== THE DATA
Lemma pipe_step_inv kills s s' q : pipe_step kills s s' → pipe_inv kills s q → ∃ q', pipe_inv kills s' q'.
Proof.
  intros Hs Hinv. destruct Hs.
  - exists q. destruct Hinv as (? & ? & ?). split_and!; try done. by apply Forall_call.
  - exists q. destruct Hinv as (? & ? & ?). split_and!; try done. by apply Forall_call.
  - eexists. by eapply inv_write_done.
  - eexists. by eapply inv_write_fail.
  - eexists. by eapply inv_write_sleep.
  - eexists. by eapply inv_read_done.
  - eexists. eapply (inv_read_stop _ _ _ _ _ _ Hinv i n killed p' RFail); eauto.
  - eexists. eapply (inv_read_stop _ _ _ _ _ _ Hinv i n killed p' RSleep); eauto.
  - eexists. by apply inv_close_write.
  - eexists. by apply inv_close_read.
  - eexists. by apply inv_kill.
Qed.

Lemma pipe_steps_inv kills s s' q : rtc (pipe_step kills) s s' → pipe_inv kills s q → ∃ q', pipe_inv kills s' q'.
Proof.
  intros Hs. revert q. induction Hs as [s|s1 s2 s3 Hs _ IH]; intros q Hq; [by exists q|].
  destruct (pipe_step_inv _ _ _ _ Hs Hq) as (q' & Hq'). by apply (IH q').
Qed.

Definition pipe_boot (n : nat) : pipe_sys := PipeSys pipe0 (replicate n PIdle) [] [].

Lemma pipe_boot_inv kills n : pipe_inv kills (pipe_boot n) [].
Proof. split_and!; [apply pipe0_rep|done|]. by apply Forall_replicate. Qed.

(** C19. In every interleaving of writers and readers on a pipe, sleeps, kills
    and closes included, the bytes that readers got are the first bytes that
    writers put in, in their order; the pipe holds the others, at most
    [PIPESIZE] of them, through the wrap-around of both counters. *)
Theorem pipe_is_fifo kills n s : rtc (pipe_step kills) (pipe_boot n) s →
  ∃ q, pipe_rep (py_pipe s) q ∧ py_in s = py_out s ++ q ∧ (length q ≤ Z.to_nat PIPESIZE)%nat.
Proof.
  intros Hs. destruct (pipe_steps_inv _ _ _ _ Hs (pipe_boot_inv kills n)) as (q & Hrep & Hin & _).
  exists q. split_and!; try done. pose proof (pr_room _ _ Hrep). lia.
Qed.
(** Entry [j], which no CPU runs, changes; [n] is the new [nextpid], after [m']
    pids in all. *)
Lemma pinv_entry m m' pt cpu j p p' n : pt_proc pt !! j = Some p → p_state p ≠ RUNNING → p_state p' ≠ RUNNING →
  n = s32 (2 + Z.of_nat m') → (m ≤ m')%nat →
  (pids_left m' → p_state p' ≠ UNUSED → 0 < p_pid p' < 2 + Z.of_nat m' ∧
     ∀ k q, k ≠ j → pt_proc pt !! k = Some q → p_state q ≠ UNUSED → p_pid q ≠ p_pid p') →
  ¬ alive p →
  (∀ k, p_parent p' = Some k → ¬ fresh p' ∧ ∃ q, k ≠ j ∧ pt_proc pt !! k = Some q ∧ alive q) →
  pinv m (Sys pt cpu) →
  pinv m' (Sys (Ptable (<[j := p']> (pt_proc pt)) (pt_lock pt) n (initproc pt)) cpu).
Proof.
  intros Hp Hr Hr' Hn Hm Hpid Hna Hpar [H1 H2 H3 H4 H5 H6 H7 H8 H9 H10]. simpl in *.
  assert (Hjl : (j < length (pt_proc pt))%nat) by (by eapply lookup_lt_Some).
  assert (Hfm : pids_left m' → pids_left m) by (unfold pids_left; lia).
  assert (Hal : ∀ k q, pt_proc pt !! k = Some q → alive q →
    ∃ q', <[j := p']> (pt_proc pt) !! k = Some q' ∧ alive q').
  { intros k q Hq Hqa. exists q. rewrite list_lookup_insert_ne; [done|]. intros <-. by simplify_eq. }
  split; simpl; try done.
  - by rewrite length_insert.
  - intros d k Hd. destruct (H4 d k Hd) as (q & Hq & Hs). exists q.
    rewrite list_lookup_insert_ne; [done|]. intros <-. by simplify_eq.
  - intros k q Hq Hs. apply list_lookup_insert_Some in Hq as [(_ & <- & _)|[Hne Hq]]; [done|]. by apply (H5 k q).
  - intros Hf k q Hq Hs. apply list_lookup_insert_Some in Hq as [(_ & <- & _)|[Hne Hq]]; [by apply Hpid|].
    specialize (H7 (Hfm Hf) k q Hq Hs). lia.
  - intros Hf i k q r Hq Hr0 Hs Ht Epq.
    apply list_lookup_insert_Some in Hq as [(-> & <- & _)|[Hne Hq]];
      apply list_lookup_insert_Some in Hr0 as [(-> & <- & _)|[Hne' Hr0]]; try done.
    + destruct (Hpid Hf Hs) as [_ Hu]. by destruct (Hu k r); [congruence|..].
    + destruct (Hpid Hf Ht) as [_ Hu]. by destruct (Hu i q); [congruence|..].
    + by apply (H8 (Hfm Hf) i k q r).
  - destruct H9 as (k & q & E & Hq & Hqa). destruct (Hal k q Hq Hqa) as (q' & ? & ?). by exists k, q'.
  - intros i q k Hq Hpk. apply list_lookup_insert_Some in Hq as [(-> & <- & _)|[Hne Hq]].
    + destruct (Hpar k Hpk) as (Hnf & r & Hkj & Hkr & Hra). split; [done|]. by apply (Hal k r).
    + destruct (H10 i q k Hq Hpk) as (Hnf & r & Hkr & Hra). split; [done|]. by apply (Hal k r).
Qed.

(** [exit] of the process that runs on CPU [c]. *)
Lemma pinv_exit m pt cpu c i pt' : cpu !! c = Some (Some i) → initproc pt ≠ Some i →
  pt_lock pt' = false → nextpid pt' = nextpid pt → initproc pt' = initproc pt →
  length (pt_proc pt') = NPROC →
  (∀ k p, pt_proc pt !! k = Some p → ∃ p', pt_proc pt' !! k = Some p' ∧ after_exit i (initproc pt) k p p') →
  pinv m (Sys pt cpu) → pinv m (Sys pt' (<[c := None]> cpu)).
Proof.
  intros Hc Hini El En Ei Elen Hk [H1 H2 H3 H4 H5 H6 H7 H8 H9 H10]. simpl in *.
  assert (Hfw : ∀ k p, pt_proc pt !! k = Some p → k ≠ i →
    ∃ p', pt_proc pt' !! k = Some p' ∧ p_pid p' = p_pid p ∧
      p_parent p' = (if bool_decide (p_parent p = Some i) then initproc pt else p_parent p) ∧
      (p_state p' = RUNNING ↔ p_state p = RUNNING) ∧ (p_state p' = UNUSED ↔ p_state p = UNUSED) ∧
      (alive p' ↔ alive p) ∧ (fresh p' ↔ fresh p)).
  { intros k p Hp Hne. destruct (Hk k p Hp) as (p' & Hp' & q & Hw & E). exists p'. split; [done|].
    rewrite (bool_decide_false (k = i)) in E by done. apply woken_mild in Hw as Hm.
    pose proof (mild_states _ _ Hm) as Hms. destruct Hm as (M1 & M2 & _).
    case_bool_decide; cbv zeta in E; subst p'; do 2 (split; [done|]); exact Hms. }
  assert (Hme : ∀ p, pt_proc pt !! i = Some p → ∃ p', pt_proc pt' !! i = Some p' ∧
    p_pid p' = p_pid p ∧ p_state p' = ZOMBIE ∧
    p_parent p' = if bool_decide (p_parent p = Some i) then initproc pt else p_parent p).
  { intros p Hp. destruct (Hk i p Hp) as (p' & Hp' & q & Hw & E). exists p'. split; [done|].
    rewrite (bool_decide_true (i = i)) in E by done. apply woken_mild in Hw as (M1 & M2 & _).
    case_bool_decide; cbv zeta in E; subst p'; done. }
  assert (Hbk : ∀ k p', pt_proc pt' !! k = Some p' → ∃ p, pt_proc pt !! k = Some p).
  { intros k p' Hp'. apply lookup_lt_is_Some_2. rewrite H1, <-Elen. by eapply lookup_lt_Some. }
  destruct (H4 c i Hc) as (pi & Hpi & Hrun). destruct (Hme pi Hpi) as (zi & Hzi & Zpid & Zst & Zpar).
  destruct H9 as (i0 & p0 & E0 & Hp0 & Ha0).
  assert (Hi0 : i0 ≠ i) by congruence.
  assert (Hal : ∀ k q, pt_proc pt !! k = Some q → alive q → k ≠ i →
    ∃ q', pt_proc pt' !! k = Some q' ∧ alive q').
  { intros k q Hq Hqa Hne. destruct (Hfw k q Hq Hne) as (q' & Hq' & _ & _ & _ & _ & Hq1 & _).
    exists q'. by rewrite Hq1. }
  split; simpl; try done; try congruence.
  - intros d j Hd. apply list_lookup_insert_Some in Hd as [(_ & ? & _)|[Hne Hd]]; [done|].
    destruct (H4 d j Hd) as (q & Hq & Hs). assert (Hji : j ≠ i) by (intros ->; apply Hne; by apply (H6 c d i)).
    destruct (Hfw j q Hq Hji) as (q' & Hq' & _ & _ & Hr & _). exists q'. by rewrite Hr.
  - intros j q' Hq' Hs. destruct (Hbk j q' Hq') as [q Hq].
    destruct (decide (j = i)) as [->|Hji]; [congruence|].
    destruct (Hfw j q Hq Hji) as (q'' & Hq'' & _ & _ & Hr & _). simplify_eq.
    destruct (H5 j q Hq ltac:(by apply Hr)) as [d Hd]. exists d.
    rewrite list_lookup_insert_ne; [done|]. intros <-. congruence.
  - intros d e j Hd He. apply list_lookup_insert_Some in Hd as [(_ & ? & _)|[Hne Hd]]; [done|].
    apply list_lookup_insert_Some in He as [(_ & ? & _)|[Hne' He]]; [done|]. by apply (H6 d e j).
  - intros Hf j q' Hq' Hs. destruct (Hbk j q' Hq') as [q Hq].
    destruct (decide (j = i)) as [->|Hji].
    + simplify_eq. rewrite Zpid. apply (H7 Hf i pi Hpi). congruence.
    + destruct (Hfw j q Hq Hji) as (q'' & Hq'' & Ep & _ & _ & Hu & _). simplify_eq. rewrite Ep.
      apply (H7 Hf j q Hq). by rewrite <-Hu.
  - assert (Hpu : ∀ j q', pt_proc pt' !! j = Some q' → p_state q' ≠ UNUSED →
      ∃ q, pt_proc pt !! j = Some q ∧ p_state q ≠ UNUSED ∧ p_pid q' = p_pid q).
    { intros j q' Hq' Hs. destruct (Hbk j q' Hq') as [q Hq]. exists q. split; [done|].
      destruct (decide (j = i)) as [->|Hji]; [simplify_eq; split; [congruence|done]|].
      destruct (Hfw j q Hq Hji) as (q'' & Hq'' & Ep & _ & _ & Hu & _). simplify_eq. by rewrite <-Hu. }
    intros Hf j k q r Hq Hr Hs Ht Epq. destruct (Hpu j q Hq Hs) as (q0 & Hq0 & Hs0 & Eq0).
    destruct (Hpu k r Hr Ht) as (r0 & Hr0 & Ht0 & Er0). apply (H8 Hf j k q0 r0); congruence.
  - exists i0. destruct (Hal i0 p0 Hp0 Ha0 Hi0) as (q' & Hq' & Hqa). exists q'. split_and!; try done. congruence.
  - assert (Hnew : ∀ j q k, pt_proc pt !! j = Some q →
      (if bool_decide (p_parent q = Some i) then initproc pt else p_parent q) = Some k →
      ¬ fresh q ∧ ∃ r, pt_proc pt' !! k = Some r ∧ alive r).
    { intros j q k Hq. destruct (bool_decide_reflect (p_parent q = Some i)) as [Hpq|Hpq]; intros Hpk.
      - rewrite E0 in Hpk. simplify_eq. split; [by apply (H10 j q i Hq Hpq)|]. by apply (Hal k p0).
      - destruct (H10 j q k Hq Hpk) as (Hnf & r & Hr & Hra). split; [done|]. apply (Hal k r); try done.
        intros ->. congruence. }
    intros j q' k Hq' Hpk. destruct (Hbk j q' Hq') as [q Hq].
    destruct (decide (j = i)) as [->|Hji].
    + simplify_eq. split; [unfold fresh; rewrite Zst; by intros [?|?]|]. apply (Hnew i pi k Hpi). congruence.
    + destruct (Hfw j q Hq Hji) as (q'' & Hq'' & _ & Epar & _ & _ & _ & Hf). simplify_eq.
      rewrite Hf. apply (Hnew j q k Hq). congruence.
Qed.

Lemma sched_Ok cur s p : pt_lock s = true → pt_proc s !! cur = Some p → p_state p ≠ RUNNING →
  sched cur s = Ok (tt, s).
Proof.
  intros Hl Hp Hs. unfold sched, holding. erewrite bind_Ok by reflexivity. simpl. rewrite Hl. simpl.
  erewrite bind_Ok by (by apply pget_Ok). by rewrite decide_False.
Qed.

Lemma yield_run i s p : pt_lock s = false → pt_proc s !! i = Some p →
  yield i s = Ok (tt, put pt_lk true (put pt_arr (<[i := w_state RUNNABLE p]> (pt_proc s)) s)).
Proof.
  intros Hl Hp. unfold yield. erewrite bind_Ok by (unfold acquire; simpl; by rewrite Hl).
  assert (Hil : (i < length (pt_proc s))%nat) by (by eapply lookup_lt_Some).
  erewrite bind_Ok by (by apply pset_Ok).
  by erewrite sched_Ok by (done || (simpl; by apply list_lookup_insert_eq)).
Qed.

Lemma sleep_run i chan s p : pt_lock s = false → pt_proc s !! i = Some p →
  sleep i chan s =
    Ok (tt, put pt_lk true (put pt_arr (<[i := w_state SLEEPING (w_chan chan p)]> (pt_proc s)) s)).
Proof.
  intros Hl Hp. unfold sleep. erewrite bind_Ok by (unfold acquire; simpl; by rewrite Hl).
  assert (Hil : (i < length (pt_proc s))%nat) by (by eapply lookup_lt_Some).
  erewrite bind_Ok by (by apply pset_Ok).
  erewrite bind_Ok by (apply pset_Ok; simpl; by apply list_lookup_insert_eq). simpl.
  rewrite list_insert_insert_eq.
  by erewrite sched_Ok by (done || (simpl; by apply list_lookup_insert_eq)).
Qed.

Lemma insert_alter {A} (l : list A) i x (f : A → A) : l !! i = Some x → alter f i l = <[i := f x]> l.
Proof.
  intros Hx. apply list_eq. intros j. rewrite list_lookup_alter. destruct (decide (i = j)) as [<-|].
  - rewrite Hx, list_lookup_insert_eq by (by eapply lookup_lt_Some). done.
  - by rewrite list_lookup_insert_ne.
Qed.

Lemma s32_add1 z : s32 (s32 z + 1) = s32 (z + 1).
Proof. unfold s32. Z.to_euclidean_division_equations; lia. Qed.

Lemma pinv_same m s s' : nextpid (sy_pt s') = nextpid (sy_pt s) → pinv m s' → pinv (issued s s' + m) s'.
Proof. intros E. unfold issued. by rewrite decide_True. Qed.

Lemma issued_new s s' : nextpid (sy_pt s') = s32 (nextpid (sy_pt s) + 1) → issued s s' = 1%nat.
Proof.
  intros E. unfold issued. rewrite decide_False; [done|]. rewrite E. unfold s32.
  Z.to_euclidean_division_equations; lia.
Qed.

Lemma pinv_pstep m s s' : pstep s s' → pinv m s → pinv (issued s s' + m) s'.
Proof.
  intros Hst Hi. pose proof Hi as [H1 H2 H3 H4 H5 H6 H7 H8 H9 H10].
  destruct Hst as [pt cpu c j p Hc Hp Hs|pt cpu c i pt' Hc E|pt cpu c i chan pt' Hc E|pt cpu c i pt' Hc E
    |pt cpu chan pt' E|pt cpu pid r pt' E|pt cpu c i r pt' Hc E|pt cpu c i j p Hc Hp Hs
    |pt cpu c i j p Hc Hp Hs|pt cpu c i j b p Hc E Hp]; simpl in *.
  - apply pinv_same; [done|]. by apply pinv_on.
  - destruct (H4 c i Hc) as (p & Hp & Hs). rewrite (yield_run i pt p) in E by done. simplify_eq.
    apply pinv_same; [done|].
    assert (Hx := pinv_off m pt cpu c i p (w_state RUNNABLE p) Hc Hp eq_refl eq_refl
      (or_intror (or_introl eq_refl)) ltac:(done) Hi).
    by destruct pt; simpl in *; subst.
  - destruct (H4 c i Hc) as (p & Hp & Hs). rewrite (sleep_run i chan pt p) in E by done. simplify_eq.
    apply pinv_same; [done|].
    assert (Hx := pinv_off m pt cpu c i p (w_state SLEEPING (w_chan chan p)) Hc Hp eq_refl eq_refl
      (or_introl eq_refl) ltac:(done) Hi).
    by destruct pt; simpl in *; subst.
  - destruct (decide (initproc pt = Some i)) as [Hini|Hini].
    { unfold exit, exit_table in E. exfalso. revert E. rewrite bind_assoc.
      erewrite bind_Ok by reflexivity. rewrite decide_True by done. done. }
    assert (Hil : (i < NPROC)%nat).
    { destruct (H4 c i Hc) as (p & Hp & _). rewrite <-H1. by eapply lookup_lt_Some. }
    destruct (exit_table_spec i pt H1 Hil H2 Hini) as (pt1 & E1 & L1 & N1 & I1 & Len1 & Hk).
    unfold exit in E. erewrite bind_Ok in E by exact E1.
    assert (pt' = pt1) as ->.
    { destruct (H4 c i Hc) as (p & Hp & _). destruct (Hk i p Hp) as (p' & Hp' & q & _ & Eq).
      rewrite (bool_decide_true (i = i)) in Eq by done.
      erewrite sched_Ok in E; [by simplify_eq|done|exact Hp'|]. rewrite Eq. by simpl. }
    apply pinv_same; [done|]. by apply (pinv_exit m pt cpu c i).
  - unfold wakeup in E. erewrite bind_Ok in E by (unfold acquire; simpl; by rewrite H2).
    destruct (wakeup1_evolves chan (put pt_lk true pt)) as (s1 & E1 & El & En & Ei & Elen & Hk).
    erewrite bind_Ok in E by exact E1. unfold release in E. simpl in *. rewrite El in E. simplify_eq.
    apply pinv_same; [done|]. apply (pinv_mild m pt); try done. simpl. intros k p Hp. destruct (Hk k p Hp) as (p' & Hp' & Hw).
    exists p'. split; [done|]. by apply woken_mild.
  - rewrite kill_spec in E by done. destruct (pfind _ _) as [i|] eqn:Ef; simplify_eq; [|by apply pinv_same].
    destruct (pfind_Some _ _ _ Ef) as (p & Hp & _). apply pinv_same; [done|].
    apply (pinv_mild m pt); try done; simpl; [by rewrite length_alter|].
    intros k q Hq. rewrite list_lookup_alter. case_decide as Hik; [subst k|by exists q; split; [done|apply woken_mild; left]].
    rewrite Hq. eexists. split; [done|]. unfold mild. simpl. case_decide; simpl; auto.
  - rewrite allocproc_slot_spec in E by done. destruct (pfind _ _) as [j|] eqn:Ef; simplify_eq; [|by apply pinv_same].
    destruct (pfind_Some _ _ _ Ef) as (p & Hp & Hu & _). apply bool_decide_eq_true in Hu.
    rewrite (insert_alter _ _ _ _ Hp), issued_new by done.
    assert (Hx := pinv_entry m (S m) pt cpu j p (w_ppid (nextpid pt) (w_state EMBRYO p)) (s32 (nextpid pt + 1)) Hp).
    rewrite H2 in Hx. apply Hx; simpl; try done; try lia; try congruence.
    + rewrite H3, s32_add1. f_equal. lia.
    + intros Hl _. unfold pids_left in *. rewrite H3, s32_small by lia. split; [lia|].
      intros k q Hkj Hq Hqu. specialize (H7 ltac:(lia) k q Hq Hqu). lia.
    + unfold alive. rewrite Hu. naive_solver.
    + intros k Hpar. destruct (H10 j p k Hp Hpar) as [Hnf _]. exfalso. apply Hnf. by left.
  - assert (Hx := pinv_entry m m pt cpu j p (w_state UNUSED p) (nextpid pt) Hp).
    apply pinv_same; [done|]. destruct pt as [l lk n ip]. simpl in *. apply Hx; simpl; try done; try lia; try congruence.
    + unfold alive. rewrite Hs. naive_solver.
    + intros k Hpar. destruct (H10 j p k Hp Hpar) as [Hnf _]. exfalso. apply Hnf. by right.
  - assert (Hx := pinv_entry m m pt cpu j p (w_state RUNNABLE (w_parent (Some i) p)) (nextpid pt) Hp).
    apply pinv_same; [done|]. destruct pt as [l lk n ip]. simpl in *. apply Hx; simpl; try done; try lia; try congruence.
    + intros Hl _. split; [apply (H7 Hl j p Hp); congruence|]. intros k q Hkj Hq Hqu Epid.
      apply Hkj. apply (H8 Hl k j q p); try done. congruence.
    + unfold alive. rewrite Hs. naive_solver.
    + intros k [= <-]. split; [by intros [?|?]|]. destruct (H4 c i Hc) as (q & Hq & Hqs).
      exists q. split_and!; try done; [intros ->; simplify_eq; congruence|by right; right].
  - unfold wait_scan, mget in E. injection E as Ef _. destruct (pfind_Some _ _ _ Ef) as (p0 & Hp0 & Hz & _).
    simplify_eq. apply andb_true_iff in Hz as [Hpar%bool_decide_eq_true Hz%bool_decide_eq_true].
    assert (Hx := pinv_entry m m pt cpu j p (reap p) (nextpid pt) Hp).
    apply pinv_same; [done|]. destruct pt as [l lk n ip]. simpl in *. apply Hx; simpl; try done; try lia; try congruence.
    unfold alive. rewrite Hz. naive_solver.
Qed.
(* ===== verification/Kernel.v ===== *)
(** The state of the kernel: a record of the states of its parts, with a lens
    for each, through which a function of a part runs on the whole.  A page of
    memory that holds a [struct pipe] is an entry of [kn_pipes] at the address
    of the page. *)

From Stdlib Require Import ZArith Lia.
From stdpp Require Import base numbers strings option gmap sets list list_numbers.
From S2P Require Import Prelude Spinlock Lru Swap Mem Kalloc Bio Log Fs Pipe Proc.

(** * Open files (file.h) *)
Inductive ftype := FD_NONE | FD_PIPE | FD_INODE.
#[export] Instance ftype_eq_dec : EqDecision ftype.
Proof. solve_decision. Defined.

Record file := File {
  fl_type : ftype;
  fl_ref : Z;
  fl_readable : bool;
  fl_writable : bool;
  fl_pipe : Z;
  fl_ip : nat;
  fl_off : Z
}.
Definition file0 : file := File FD_NONE 0 false false 0 0 0.
Definition NFILE : nat := 100.
Definition NOFILE : nat := 16.

Record ftable_state := Ftable { ft_file : list file; ft_lock : bool }.

Definition ft_lk : lens ftable_state bool := Lens ft_lock (λ x s, Ftable (ft_file s) x).
Definition ft_arr : lens ftable_state (list file) := Lens ft_file (λ x s, Ftable x (ft_lock s)).

(** * The kernel *)
Record kernel := Kernel {
  kn_km : kmem_state;
  kn_lru : lru_state;
  kn_swap : swap_state;
  kn_fs : fs_state;
  kn_pt : ptable_state;
  kn_ft : ftable_state;
  kn_pipes : gmap Z pipe;
  kn_ticks : Z;
  kn_tickslk : bool
}.

Definition KM : lens kernel kmem_state := Lens kn_km (λ x s, Kernel x (kn_lru s) (kn_swap s) (kn_fs s)
  (kn_pt s) (kn_ft s) (kn_pipes s) (kn_ticks s) (kn_tickslk s)).
Definition LRU : lens kernel lru_state := Lens kn_lru (λ x s, Kernel (kn_km s) x (kn_swap s) (kn_fs s)
  (kn_pt s) (kn_ft s) (kn_pipes s) (kn_ticks s) (kn_tickslk s)).
Definition SWAP : lens kernel swap_state := Lens kn_swap (λ x s, Kernel (kn_km s) (kn_lru s) x (kn_fs s)
  (kn_pt s) (kn_ft s) (kn_pipes s) (kn_ticks s) (kn_tickslk s)).
Definition FS : lens kernel fs_state := Lens kn_fs (λ x s, Kernel (kn_km s) (kn_lru s) (kn_swap s) x (kn_pt
  s) (kn_ft s) (kn_pipes s) (kn_ticks s) (kn_tickslk s)).
Definition PT : lens kernel ptable_state := Lens kn_pt (λ x s, Kernel (kn_km s) (kn_lru s) (kn_swap s)
  (kn_fs s) x (kn_ft s) (kn_pipes s) (kn_ticks s) (kn_tickslk s)).
Definition FT : lens kernel ftable_state := Lens kn_ft (λ x s, Kernel (kn_km s) (kn_lru s) (kn_swap s)
  (kn_fs s) (kn_pt s) x (kn_pipes s) (kn_ticks s) (kn_tickslk s)).
Definition PIPES : lens kernel (gmap Z pipe) := Lens kn_pipes (λ x s, Kernel (kn_km s) (kn_lru s) (kn_swap
  s) (kn_fs s) (kn_pt s) (kn_ft s) x (kn_ticks s) (kn_tickslk s)).
Definition TICKS : lens kernel Z := Lens kn_ticks (λ x s, Kernel (kn_km s) (kn_lru s) (kn_swap s) (kn_fs s)
  (kn_pt s) (kn_ft s) (kn_pipes s) x (kn_tickslk s)).
Definition tickslock : lens kernel bool := Lens kn_tickslk (λ x s, Kernel (kn_km s) (kn_lru s) (kn_swap s)
  (kn_fs s) (kn_pt s) (kn_ft s) (kn_pipes s) (kn_ticks s) x).

(** The buffer cache, inside the log of the file system. *)
Definition kn_bc (s : kernel) : bcache_state := view FBC (kn_fs s).
Arguments kn_bc !s /.
Definition BC : lens kernel bcache_state := Lens kn_bc (λ x s, Kernel (kn_km s) (kn_lru s) (kn_swap s) (put
  FBC x (kn_fs s)) (kn_pt s) (kn_ft s) (kn_pipes s) (kn_ticks s) (kn_tickslk s)).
====
WHAT IS BEING ASKED: The lines from the start of the entries above through the line containing "pids in all. *)" are the ones to return, please; copy them exactly and include both ends.

EXERCISE RESPONSE:
Lemma pipe_step_inv kills s s' q : pipe_step kills s s' → pipe_inv kills s q → ∃ q', pipe_inv kills s' q'.
Proof.
  intros Hs Hinv. destruct Hs.
  - exists q. destruct Hinv as (? & ? & ?). split_and!; try done. by apply Forall_call.
  - exists q. destruct Hinv as (? & ? & ?). split_and!; try done. by apply Forall_call.
  - eexists. by eapply inv_write_done.
  - eexists. by eapply inv_write_fail.
  - eexists. by eapply inv_write_sleep.
  - eexists. by eapply inv_read_done.
  - eexists. eapply (inv_read_stop _ _ _ _ _ _ Hinv i n killed p' RFail); eauto.
  - eexists. eapply (inv_read_stop _ _ _ _ _ _ Hinv i n killed p' RSleep); eauto.
  - eexists. by apply inv_close_write.
  - eexists. by apply inv_close_read.
  - eexists. by apply inv_kill.
Qed.

Lemma pipe_steps_inv kills s s' q : rtc (pipe_step kills) s s' → pipe_inv kills s q → ∃ q', pipe_inv kills s' q'.
Proof.
  intros Hs. revert q. induction Hs as [s|s1 s2 s3 Hs _ IH]; intros q Hq; [by exists q|].
  destruct (pipe_step_inv _ _ _ _ Hs Hq) as (q' & Hq'). by apply (IH q').
Qed.

Definition pipe_boot (n : nat) : pipe_sys := PipeSys pipe0 (replicate n PIdle) [] [].

Lemma pipe_boot_inv kills n : pipe_inv kills (pipe_boot n) [].
Proof. split_and!; [apply pipe0_rep|done|]. by apply Forall_replicate. Qed.

(** C19. In every interleaving of writers and readers on a pipe, sleeps, kills
    and closes included, the bytes that readers got are the first bytes that
    writers put in, in their order; the pipe holds the others, at most
    [PIPESIZE] of them, through the wrap-around of both counters. *)
Theorem pipe_is_fifo kills n s : rtc (pipe_step kills) (pipe_boot n) s →
  ∃ q, pipe_rep (py_pipe s) q ∧ py_in s = py_out s ++ q ∧ (length q ≤ Z.to_nat PIPESIZE)%nat.
Proof.
  intros Hs. destruct (pipe_steps_inv _ _ _ _ Hs (pipe_boot_inv kills n)) as (q & Hrep & Hin & _).
  exists q. split_and!; try done. pose proof (pr_room _ _ Hrep). lia.
Qed.
(** Entry [j], which no CPU runs, changes; [n] is the new [nextpid], after [m']
    pids in all. *)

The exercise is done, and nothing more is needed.